[Dataset excerpts]
++++++++

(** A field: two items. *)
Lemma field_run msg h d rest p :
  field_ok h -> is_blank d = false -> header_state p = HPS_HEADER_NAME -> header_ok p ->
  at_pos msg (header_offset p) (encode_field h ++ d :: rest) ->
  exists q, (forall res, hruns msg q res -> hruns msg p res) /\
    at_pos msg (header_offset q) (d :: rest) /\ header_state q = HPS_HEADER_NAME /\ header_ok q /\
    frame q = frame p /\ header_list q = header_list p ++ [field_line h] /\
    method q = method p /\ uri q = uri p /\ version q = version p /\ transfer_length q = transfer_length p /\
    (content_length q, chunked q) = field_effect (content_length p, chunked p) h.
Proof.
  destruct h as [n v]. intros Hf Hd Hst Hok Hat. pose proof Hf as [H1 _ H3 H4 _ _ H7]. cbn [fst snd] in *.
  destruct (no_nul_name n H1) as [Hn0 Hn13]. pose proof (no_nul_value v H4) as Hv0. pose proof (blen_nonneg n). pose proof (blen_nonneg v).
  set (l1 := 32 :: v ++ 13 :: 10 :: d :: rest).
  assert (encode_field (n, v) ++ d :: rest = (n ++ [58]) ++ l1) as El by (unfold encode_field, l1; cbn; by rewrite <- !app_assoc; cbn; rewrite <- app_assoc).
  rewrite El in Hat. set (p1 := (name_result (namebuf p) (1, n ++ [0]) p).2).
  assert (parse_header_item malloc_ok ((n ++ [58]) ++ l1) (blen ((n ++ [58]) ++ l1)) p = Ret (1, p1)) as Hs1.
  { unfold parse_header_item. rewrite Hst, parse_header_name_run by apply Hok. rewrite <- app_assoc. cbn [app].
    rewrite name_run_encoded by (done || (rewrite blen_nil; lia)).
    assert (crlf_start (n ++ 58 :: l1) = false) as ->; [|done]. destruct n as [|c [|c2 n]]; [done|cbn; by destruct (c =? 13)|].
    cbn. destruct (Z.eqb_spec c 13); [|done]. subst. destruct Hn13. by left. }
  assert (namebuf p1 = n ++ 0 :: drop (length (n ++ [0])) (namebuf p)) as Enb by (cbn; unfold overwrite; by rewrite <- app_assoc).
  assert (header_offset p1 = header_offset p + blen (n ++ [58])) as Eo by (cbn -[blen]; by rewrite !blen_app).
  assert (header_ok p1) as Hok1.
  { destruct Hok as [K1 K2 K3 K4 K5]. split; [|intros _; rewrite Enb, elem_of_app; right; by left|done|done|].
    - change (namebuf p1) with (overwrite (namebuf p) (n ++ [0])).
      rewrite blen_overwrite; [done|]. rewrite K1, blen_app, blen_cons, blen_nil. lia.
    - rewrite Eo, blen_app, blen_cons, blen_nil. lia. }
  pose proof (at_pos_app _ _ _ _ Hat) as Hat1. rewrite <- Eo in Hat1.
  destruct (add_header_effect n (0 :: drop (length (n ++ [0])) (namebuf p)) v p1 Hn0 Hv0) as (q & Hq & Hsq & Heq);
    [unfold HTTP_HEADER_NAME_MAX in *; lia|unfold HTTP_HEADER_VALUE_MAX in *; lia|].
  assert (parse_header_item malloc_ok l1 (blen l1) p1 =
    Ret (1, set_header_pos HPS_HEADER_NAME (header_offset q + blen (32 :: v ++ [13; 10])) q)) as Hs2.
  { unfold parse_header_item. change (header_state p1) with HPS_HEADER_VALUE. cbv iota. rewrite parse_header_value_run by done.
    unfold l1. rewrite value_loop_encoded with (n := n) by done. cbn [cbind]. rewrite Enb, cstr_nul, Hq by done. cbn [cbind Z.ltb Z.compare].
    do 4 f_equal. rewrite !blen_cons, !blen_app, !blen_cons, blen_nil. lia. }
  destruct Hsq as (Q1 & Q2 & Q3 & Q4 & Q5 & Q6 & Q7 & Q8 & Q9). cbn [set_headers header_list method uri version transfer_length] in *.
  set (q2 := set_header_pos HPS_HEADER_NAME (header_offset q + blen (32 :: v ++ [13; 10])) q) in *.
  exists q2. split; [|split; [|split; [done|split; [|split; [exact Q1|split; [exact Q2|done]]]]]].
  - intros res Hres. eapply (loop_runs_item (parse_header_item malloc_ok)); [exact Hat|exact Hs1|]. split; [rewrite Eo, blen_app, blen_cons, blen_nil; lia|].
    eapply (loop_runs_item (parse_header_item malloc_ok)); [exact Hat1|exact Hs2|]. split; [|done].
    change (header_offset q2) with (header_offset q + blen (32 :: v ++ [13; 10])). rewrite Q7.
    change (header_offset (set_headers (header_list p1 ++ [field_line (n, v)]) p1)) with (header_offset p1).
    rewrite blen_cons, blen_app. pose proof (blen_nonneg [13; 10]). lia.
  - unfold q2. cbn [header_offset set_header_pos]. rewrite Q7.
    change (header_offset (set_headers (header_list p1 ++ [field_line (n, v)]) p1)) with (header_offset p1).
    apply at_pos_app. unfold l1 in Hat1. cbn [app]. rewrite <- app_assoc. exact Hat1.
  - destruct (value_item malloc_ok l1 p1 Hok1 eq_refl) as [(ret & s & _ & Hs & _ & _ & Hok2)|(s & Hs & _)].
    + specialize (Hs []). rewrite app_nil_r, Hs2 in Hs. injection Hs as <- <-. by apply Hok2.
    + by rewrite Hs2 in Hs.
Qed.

++++++++

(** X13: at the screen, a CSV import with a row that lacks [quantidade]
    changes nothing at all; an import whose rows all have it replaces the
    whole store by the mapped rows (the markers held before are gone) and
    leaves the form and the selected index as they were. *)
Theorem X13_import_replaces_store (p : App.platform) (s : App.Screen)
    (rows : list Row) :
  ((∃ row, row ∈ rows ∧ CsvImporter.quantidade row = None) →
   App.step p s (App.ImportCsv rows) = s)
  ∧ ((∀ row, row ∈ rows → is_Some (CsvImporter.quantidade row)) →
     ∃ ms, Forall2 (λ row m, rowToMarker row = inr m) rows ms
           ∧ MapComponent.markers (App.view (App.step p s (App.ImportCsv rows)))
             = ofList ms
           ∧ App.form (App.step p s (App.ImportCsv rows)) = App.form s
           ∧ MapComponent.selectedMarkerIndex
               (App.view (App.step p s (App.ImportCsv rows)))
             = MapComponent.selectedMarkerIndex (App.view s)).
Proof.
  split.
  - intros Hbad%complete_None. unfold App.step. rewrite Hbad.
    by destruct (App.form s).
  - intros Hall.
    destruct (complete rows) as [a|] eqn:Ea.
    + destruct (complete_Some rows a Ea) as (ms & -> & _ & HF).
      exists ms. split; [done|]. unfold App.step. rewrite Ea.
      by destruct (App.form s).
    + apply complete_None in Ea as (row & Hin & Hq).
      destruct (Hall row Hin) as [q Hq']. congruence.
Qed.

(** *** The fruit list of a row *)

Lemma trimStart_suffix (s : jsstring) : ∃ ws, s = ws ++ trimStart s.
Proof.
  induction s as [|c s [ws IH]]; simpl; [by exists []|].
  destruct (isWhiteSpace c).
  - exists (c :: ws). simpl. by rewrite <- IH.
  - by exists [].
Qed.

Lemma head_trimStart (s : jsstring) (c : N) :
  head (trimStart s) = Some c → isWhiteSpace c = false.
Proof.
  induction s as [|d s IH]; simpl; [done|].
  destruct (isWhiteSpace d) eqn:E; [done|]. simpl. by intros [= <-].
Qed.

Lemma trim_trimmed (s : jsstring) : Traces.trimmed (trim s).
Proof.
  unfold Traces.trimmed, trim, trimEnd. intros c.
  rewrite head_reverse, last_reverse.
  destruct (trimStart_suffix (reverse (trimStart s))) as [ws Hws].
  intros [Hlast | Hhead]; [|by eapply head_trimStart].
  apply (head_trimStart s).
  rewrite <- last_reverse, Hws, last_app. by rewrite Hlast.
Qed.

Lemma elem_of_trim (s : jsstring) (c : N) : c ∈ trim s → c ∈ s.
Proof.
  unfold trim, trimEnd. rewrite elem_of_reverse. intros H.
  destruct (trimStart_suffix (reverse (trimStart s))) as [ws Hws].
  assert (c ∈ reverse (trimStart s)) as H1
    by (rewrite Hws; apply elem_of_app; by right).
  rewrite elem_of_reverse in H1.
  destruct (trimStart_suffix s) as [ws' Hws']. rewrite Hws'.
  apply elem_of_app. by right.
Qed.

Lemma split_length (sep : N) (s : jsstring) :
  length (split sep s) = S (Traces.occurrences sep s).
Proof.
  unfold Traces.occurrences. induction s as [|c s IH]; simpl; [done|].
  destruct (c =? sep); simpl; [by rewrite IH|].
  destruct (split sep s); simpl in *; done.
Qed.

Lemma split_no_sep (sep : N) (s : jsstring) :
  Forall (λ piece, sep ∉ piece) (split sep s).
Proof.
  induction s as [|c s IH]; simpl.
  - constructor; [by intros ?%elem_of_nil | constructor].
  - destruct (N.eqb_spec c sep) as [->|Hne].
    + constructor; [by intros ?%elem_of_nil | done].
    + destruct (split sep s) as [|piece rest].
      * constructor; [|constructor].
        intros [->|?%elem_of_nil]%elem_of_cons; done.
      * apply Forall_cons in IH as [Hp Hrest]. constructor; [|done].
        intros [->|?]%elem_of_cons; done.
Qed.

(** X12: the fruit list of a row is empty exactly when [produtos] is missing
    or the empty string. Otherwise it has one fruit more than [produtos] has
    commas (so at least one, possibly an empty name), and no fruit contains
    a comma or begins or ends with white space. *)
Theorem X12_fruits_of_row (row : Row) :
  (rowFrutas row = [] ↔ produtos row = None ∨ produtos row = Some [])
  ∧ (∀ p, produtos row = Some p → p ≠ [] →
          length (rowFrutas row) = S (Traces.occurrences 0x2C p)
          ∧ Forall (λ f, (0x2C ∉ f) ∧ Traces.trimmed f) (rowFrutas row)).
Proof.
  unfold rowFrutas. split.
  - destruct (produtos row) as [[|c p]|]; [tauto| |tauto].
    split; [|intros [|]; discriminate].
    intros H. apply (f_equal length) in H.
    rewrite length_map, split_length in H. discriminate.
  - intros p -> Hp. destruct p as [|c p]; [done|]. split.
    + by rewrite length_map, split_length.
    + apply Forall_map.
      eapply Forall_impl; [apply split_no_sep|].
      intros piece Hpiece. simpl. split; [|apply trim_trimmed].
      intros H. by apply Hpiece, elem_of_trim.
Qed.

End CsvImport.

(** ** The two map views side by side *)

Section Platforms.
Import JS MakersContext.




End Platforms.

++++++++

▶ _Task description_
All lines in the data above from the one with "(** X12: the" through the one with "length (rowFrutas row)" must be repeated exactly, and no others.

▶ _Response to the task_
(** X12: the fruit list of a row is empty exactly when [produtos] is missing
    or the empty string. Otherwise it has one fruit more than [produtos] has
    commas (so at least one, possibly an empty name), and no fruit contains
    a comma or begins or ends with white space. *)
Theorem X12_fruits_of_row (row : Row) :
  (rowFrutas row = [] ↔ produtos row = None ∨ produtos row = Some [])
  ∧ (∀ p, produtos row = Some p → p ≠ [] →
          length (rowFrutas row) = S (Traces.occurrences 0x2C p)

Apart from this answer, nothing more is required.